【KAC20233】その「かわいい」がわからない

草群 鶏

その「かわいい」がわからない

 みどりは荒れ果てた自室でひとり絶望していた。

 手持ちの服のほとんどをベッドの上に広げたのに、どう組み合わせても一向に可愛くならない。あれやこれやと引っ掻き回したせいでぐちゃぐちゃな様子はまるで浜辺に打ち上げられた昆布のよう、それもこれも青とか緑とか黒っぽい服ばかり持っているせいなのだが、ふっと気が遠くなったついでに波の音が聞こえた気がして、慌てて頭を振る。

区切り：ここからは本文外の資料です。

(** Folders are registered under their ID, models are told apart by their
    number, and loops run on a model that was created. *)
Record service_inv s : Prop := {
  inv_ids : forall fid c, svc_folders s !! fid = Some c -> folder_id (fc_folder c) = fid /\ fc_id c < svc_next s;
  inv_distinct : forall f1 f2 c1 c2, svc_folders s !! f1 = Some c1 -> svc_folders s !! f2 = Some c2 ->
    fc_id c1 = fc_id c2 -> f1 = f2;
  inv_tasks : forall fid id, svc_tasks s !! fid = Some id -> id < svc_next s;
}.

(** Every loop runs on the model registered for its folder. *)
Definition loops_current s : Prop :=
  forall fid id, svc_tasks s !! fid = Some id -> exists c, svc_folders s !! fid = Some c /\ fc_id c = id.

(** The registered models as far as the invariants see them. *)
Definition model_ids s : gmap str (Folder * Z) := (fun c => (fc_folder c, fc_id c)) <$> svc_folders s.

Lemma same_models_inv s s' : model_ids s' = model_ids s -> svc_tasks s' = svc_tasks s -> svc_next s' = svc_next s ->
  (service_inv s -> service_inv s') /\ (loops_current s -> loops_current s').
Proof.
  intros Em Et En.
  assert (forall fid c', svc_folders s' !! fid = Some c' ->
    exists c, svc_folders s !! fid = Some c /\ fc_folder c = fc_folder c' /\ fc_id c = fc_id c') as Hback.
  { intros fid c' Hc. assert (model_ids s' !! fid = Some (fc_folder c', fc_id c')) as E.
    { unfold model_ids. by rewrite lookup_fmap, Hc. }
    rewrite Em in E. unfold model_ids in E. rewrite lookup_fmap in E. apply fmap_Some in E as (c & Hc' & [= -> ->]). eauto. }
  assert (forall fid c, svc_folders s !! fid = Some c -> exists c', svc_folders s' !! fid = Some c' /\ fc_id c' = fc_id c) as Hfwd.
  { intros fid c Hc. assert (model_ids s !! fid = Some (fc_folder c, fc_id c)) as E.
    { unfold model_ids. by rewrite lookup_fmap, Hc. }
    rewrite <-Em in E. unfold model_ids in E. rewrite lookup_fmap in E. apply fmap_Some in E as (c' & Hc' & [= _ ->]). eauto. }
  split.
  - intros [Hids Hd Ht]. constructor; rewrite ?Et, ?En.
    + intros fid c' (c & Hc & <- & <-)%Hback. by apply Hids.
    + intros f1 f2 c1 c2 (d1 & H1 & _ & <-)%Hback (d2 & H2 & _ & <-)%Hback. by apply Hd.
    + done.
  - intros Hl fid id. rewrite Et. intros (c & Hc & <-)%Hl. by apply Hfwd.
Qed.

Definition quiet s s' : Prop :=
  model_ids s' = model_ids s /\ svc_tasks s' = svc_tasks s /\ svc_next s' = svc_next s.

#[local] Instance quiet_preorder : PreOrder quiet.
Proof. split; [by intros s|]. intros s1 s2 s3 (E1 & E2 & E3) (F1 & F2 & F3). unfold quiet. by rewrite F1, F2, F3. Qed.

Lemma quiet_fire s : quiet s (fire_renegotiation_hook s).
Proof. unfold fire_renegotiation_hook. by destruct (svc_hook s && _). Qed.

Lemma quiet_local_id s c : quiet s (use_local_id s c).
Proof. unfold use_local_id. by destruct (cfg_local_device_id c). Qed.

Lemma quiet_store s fid c m : svc_folders s !! fid = Some c -> fm_folder m = fc_folder c ->
  quiet s (store_model s fid c m).
Proof.
  intros Hc Hm. unfold quiet, model_ids, store_model. cbn. split_and!; [|done..].
  rewrite fmap_insert. cbn. rewrite Hm. apply insert_id. by rewrite lookup_fmap, Hc.
Qed.

Lemma quiet_on_folder {E A : Type} (missing : E) fid
    (f : SyncService DB -> FolderCore -> FolderModel DB -> result E A * FolderModel DB) s :
  (forall c, fm_folder (f s c (model_of s c)).2 = fc_folder c) -> quiet s (on_folder missing fid f s).2.
Proof.
  intros Hf. unfold on_folder. destruct (svc_folders s !! fid) as [c|] eqn:Hc; [|reflexivity].
  specialize (Hf c). destruct (f s c (model_of s c)) as [r m]. cbn in *. by apply quiet_store.
Qed.

Lemma quiet_remote fid device handle s : quiet s (handle_remote env fid device handle s).2.
Proof.
  unfold handle_remote. destruct (svc_folders s !! fid) as [c|] eqn:Hc; [|reflexivity].
  destruct (handle _ _ _) as [[needed|e] w]; [|done]. cbn [snd].
  etransitivity; [|by apply (quiet_store (set_world s w) fid c (handle_remote_index (model_of (set_world s w) c) needed))].
  done.
Qed.

Lemma quiet_source s source : quiet s (set_block_source s source).
Proof.
  unfold quiet, model_ids, set_block_source. cbn. split_and!; [|done..]. rewrite <-map_fmap_compose. by apply map_fmap_ext.
Qed.

(** Operations that neither register models nor start or stop loops. *)
Definition quiet_op (op : ServiceOp) : bool :=
  match op with
  | OpAddFolder _ | OpRemoveFolder _ | OpStart | OpStop | OpStartFolder _ | OpStopFolder _ => false
  | _ => true
  end.

Lemma quiet_step s op : quiet_op op = true -> quiet s (service_step s op).
Proof.
  destruct op; intros Hq; try discriminate Hq; cbn [service_step].
  - etransitivity; [apply quiet_local_id|]. etransitivity; [|apply quiet_fire]. done.
  - etransitivity; [|apply quiet_fire]. done.
  - etransitivity; [|apply quiet_fire]. done.
  - done.
  - done.
  - apply quiet_source.
  - apply quiet_on_folder. intros c. pose proof (fm_scan_folder (core_scan_env env s c (w_disk (svc_world s)))
      (sv_now (env s)) (model_of s c) None) as E. unfold fm_scan. by destruct (scan_inner _ _ _ _).
  - apply quiet_on_folder. intros c. pose proof (fm_scan_folder (core_scan_env env s c (w_disk (svc_world s)))
      (sv_now (env s)) (model_of s c) (Some sub)) as E. unfold fm_scan_sub. by destruct (scan_inner _ _ _ _).
  - apply quiet_on_folder. intros c. pose proof (pull_folder_same (core_pull_env env s c) (model_of s c)) as E.
    by destruct (pull _ _).
  - apply quiet_on_folder. intros c. apply (override_folder_same (core_scan_env env s c)).
  - apply quiet_on_folder. intros c. apply (revert_folder_same (core_scan_env env s c) (core_pull_env env s c)).
  - unfold daemon_on_index, svc_handle_index.
    pose proof (quiet_remote (index_folder i) d (fun cenv folder => handle_index cenv folder d i) s) as E.
    by destruct (handle_remote _ _ _ _ _).
  - unfold daemon_on_index_update, svc_handle_index_update.
    pose proof (quiet_remote (update_folder_id u) d (fun cenv folder => handle_index_update cenv folder d u) s) as E.
    by destruct (handle_remote _ _ _ _ _).
Qed.

(** Both invariants at once. *)
Definition loops_inv s : Prop := service_inv s /\ loops_current s.

Lemma quiet_inv s s' : quiet s s' -> (service_inv s -> service_inv s') /\ (loops_inv s -> loops_inv s').
Proof. intros (E1 & E2 & E3). destruct (same_models_inv s s' E1 E2 E3) as [Hi Hl]. unfold loops_inv. split; tauto. Qed.

Lemma register_inv s s' folder c :
  svc_folders s !! folder_id folder = None -> fc_folder c = folder -> fc_id c = svc_next s ->
  svc_folders s' = <[folder_id folder := c]> (svc_folders s) ->
  svc_tasks s' = svc_tasks s -> svc_next s' = svc_next s + 1 ->
  (service_inv s -> service_inv s') /\ (loops_inv s -> loops_inv s').
Proof.
  intros Hn Hf Hid Ef Et En. assert (service_inv s -> service_inv s') as Hi.
  { intros [Hids Hd Ht]. constructor; rewrite ?Ef, ?Et, ?En.
    - intros fid c'. rewrite lookup_insert_Some. intros [[<- <-]|[_ Hc]]; [rewrite Hf; split; [done|lia]|].
      destruct (Hids fid c' Hc). split; [done|lia].
    - intros f1 f2 c1 c2. rewrite !lookup_insert_Some. intros [[<- <-]|[N1 H1]] [[<- <-]|[N2 H2]] E; [done| | |by eapply Hd].
      + destruct (Hids f2 c2 H2). lia.
      + destruct (Hids f1 c1 H1). lia.
    - intros fid id Hx. specialize (Ht fid id Hx). lia. }
  split; [done|]. intros [Hinv Hl]. split; [by apply Hi|]. intros fid id. rewrite Et. intros (c' & Hc' & <-)%Hl.
  exists c'. split; [|done]. rewrite Ef, lookup_insert_ne; [done|]. intros E. congruence.
Qed.

Lemma add_folder_internal_inv folder s :
  let s' := (add_folder_internal folder s).2 in
  (service_inv s -> service_inv s') /\ (loops_inv s -> loops_inv s').
Proof.
  unfold add_folder_internal. case_decide as Hx; [done|]. apply eq_None_not_Some in Hx.
  destruct (update_folder _ _) as [[[]|e] db]; cbn [snd]; [|by apply quiet_inv].
  set (s0 := set_world s _). set (c := mkFolderCore _ _ _ _ _ _). set (s1 := mkSyncService _ _ _ _ _ _ _ _ _ _ _).
  destruct (register_inv s s1 folder c) as [H1 H2]; [done..|].
  destruct (quiet_inv s1 (store_model s1 (folder_id folder) c (init_state_from_db (model_of s1 c)))) as [H3 H4].
  { apply quiet_store; [apply lookup_insert_eq|]. unfold init_state_from_db. by case_match. }
  tauto.
Qed.

Lemma start_folder_internal_inv fid s :
  let s' := (start_folder_internal fid s).2 in
  (service_inv s -> service_inv s') /\ (loops_inv s -> loops_inv s').
Proof.
  unfold start_folder_internal. destruct (svc_folders s !! fid) as [c|] eqn:Hc; [|done]. case_decide as Ht; [done|].
  cbn. assert (service_inv s -> service_inv (set_tasks s (<[fid := fc_id c]> (svc_tasks s)))) as Hi.
  { intros [Hids Hd Hx]. constructor; cbn; [done|done|]. intros fid' id. rewrite lookup_insert_Some.
    intros [[<- <-]|[_ Hid]]; [by apply (Hids fid c)|by apply (Hx fid' id)]. }
  split; [done|]. intros [Hinv Hl]. split; [by apply Hi|]. intros fid' id. cbn. rewrite lookup_insert_Some.
  intros [[<- <-]|[_ Hid]]; [by exists c|by apply Hl].
Qed.

Lemma subset_tasks_inv s t : t ⊆ svc_tasks s ->
  (service_inv s -> service_inv (set_tasks s t)) /\ (loops_inv s -> loops_inv (set_tasks s t)).
Proof.
  intros Hsub. assert (service_inv s -> service_inv (set_tasks s t)) as Hi.
  { intros [Hids Hd Hx]. constructor; cbn; [done|done|]. intros fid id Ht. by apply (Hx fid id), (lookup_weaken _ _ _ _ Ht). }
  split; [done|]. intros [Hinv Hl]. split; [by apply Hi|]. intros fid id Ht. apply Hl. by apply (lookup_weaken _ _ _ _ Ht).
Qed.

Lemma add_folders_inv fs s :
  let s' := (add_folders fs s).2 in (service_inv s -> service_inv s') /\ (loops_inv s -> loops_inv s').
Proof.
  revert s. induction fs as [|f fs IH]; intros s; cbn [add_folders]; [done|]. unfold se_bind.
  pose proof (add_folder_internal_inv f s) as Ha. destruct (add_folder_internal f s) as [[[]|e] s1]; cbn in *; [|done].
  specialize (IH s1). tauto.
Qed.

Lemma start_loops_inv fids s :
  let s' := fold_left (fun s fid => (start_folder_internal fid s).2) fids s in
  (service_inv s -> service_inv s') /\ (loops_inv s -> loops_inv s').
Proof.
  revert s. induction fids as [|fid fids IH]; intros s; cbn [fold_left]; [done|].
  pose proof (start_folder_internal_inv fid s) as Ha. specialize (IH (start_folder_internal fid s).2). cbn in *. tauto.
Qed.

Definition removes (op : ServiceOp) : bool := match op with OpRemoveFolder _ => true | _ => false end.

Lemma service_step_inv s op :
  (service_inv s -> service_inv (service_step s op)) /\
  (removes op = false -> loops_inv s -> loops_inv (service_step s op)).
Proof.
  destruct (quiet_op op) eqn:Hq.
  { destruct (quiet_inv s (service_step s op)) as [Hi Hl]; [by apply quiet_step|]. tauto. }
  destruct op; try discriminate Hq; cbn [service_step removes].
  - unfold svc_add_folder, se_bind, se_modify. set (s0 := set_svc_config s _).
    assert (quiet s s0) as Hq0 by done. apply quiet_inv in Hq0.
    pose proof (add_folder_internal_inv f s0) as Ha. destruct (add_folder_internal f s0) as [[[]|e] s1]; cbn in *; [|tauto].
    pose proof (start_folder_internal_inv (folder_id f) s1) as Hs.
    destruct (start_folder_internal (folder_id f) s1) as [[[]|e] s2]; cbn in *; [|tauto].
    pose proof (quiet_inv _ _ (quiet_fire s2)). tauto.
  - split; [|done]. intros [Hids Hd Ht]. unfold svc_remove_folder.
    match goal with |- service_inv (fire_renegotiation_hook ?x) => apply (proj1 (quiet_inv x _ (quiet_fire x))) end.
    constructor; cbn.
    + intros fid' c. rewrite lookup_delete_Some. intros [_ Hc]. by apply Hids.
    + intros f1 f2 c1 c2. rewrite !lookup_delete_Some. intros [_ H1] [_ H2]. by apply Hd.
    + done.
  - unfold service_start, se_bind, se_modify, init_folders, start_folder_loops.
    pose proof (add_folders_inv (cfg_folders (svc_config s)) s) as Ha.
    destruct (add_folders _ s) as [[[]|e] s1]; cbn in *; [|tauto].
    pose proof (start_loops_inv ((map_to_list (svc_folders s1)).*1) s1) as Hs. cbn in Hs. tauto.
  - pose proof (subset_tasks_inv s ∅ (map_empty_subseteq _)). unfold service_stop. tauto.
  - pose proof (start_folder_internal_inv fid s) as Hs. cbn in Hs. tauto.
  - unfold stop_folder. case_decide; cbn; [|tauto].
    pose proof (subset_tasks_inv s (base.delete fid (svc_tasks s)) (delete_subseteq _ _)). tauto.
Qed.

Lemma service_run_inv ops s :
  (service_inv s -> service_inv (service_run s ops)) /\
  (Forall (fun op => removes op = false) ops -> loops_inv s -> loops_inv (service_run s ops)).
Proof.
  revert s. induction ops as [|op ops IH]; intros s; [done|]. cbn [service_run fold_left].
  destruct (service_step_inv s op) as [Hi Hl]. destruct (IH (service_step s op)) as [Hi' Hl'].
  split; [tauto|]. intros [Hop Hops]%Forall_cons. tauto.
Qed.

End Loops.

(** ** Folders over a run *)

(** C18: Whatever is configured, connected, scanned, pulled or received, a
    service from which no folder is removed keeps its folders apart and its
    loops right: every running set of loops works on the model that is
    registered for its folder ID, and no two folders share a model. *)
Theorem service_loops_current {DB : Type} `{LocalDatabase DB} env db disk config ops :
  Forall (fun op => removes op = false) ops ->
  loops_inv (service_run (DB := DB) env (svc_with_config (service_new db disk) config) ops).
Proof.
  intros Hops. apply service_run_inv; [done|]. unfold svc_with_config, use_local_id.
  destruct (cfg_local_device_id config); (split; [constructor; intros; done|intros fid id Hid; done]).
Qed.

 サークルの先輩のツテで、憧れの人に会えることになった。ひと目会えるだけでも嬉しいのに、時間をとって一緒にお茶してくださるのだという。こちとら握手会レベルでいっぱいいっぱい、相手はいちおう一般人なので握手会なんて開いてもらえるわけはないのだが、こちらがじっくりご尊顔を拝めるということはあちらもこちらをとっくりと検分できるわけで、つまり深淵を覗くとき深淵もまたこちらを見ているわけである。こんなに恐ろしいことがほかにあるだろうか。

 ……あるな。

 部屋ばかりでなく翠の頭の中ももはやめちゃくちゃである。女性にしては凹凸に乏しい縦長の身体つき、コンプレックスはあるものの、二十年も経てばあるていどの折り合いがついて似合う服を選べるようになる。直線的で身体のラインに沿うもの、あるいはオーバーサイズでボーイズ感の出るもの、これまでこつこつと揃えてきたワードローブは方向性がしっかり定まっており、しかしいま翠が欲しいものはひとつもなかった。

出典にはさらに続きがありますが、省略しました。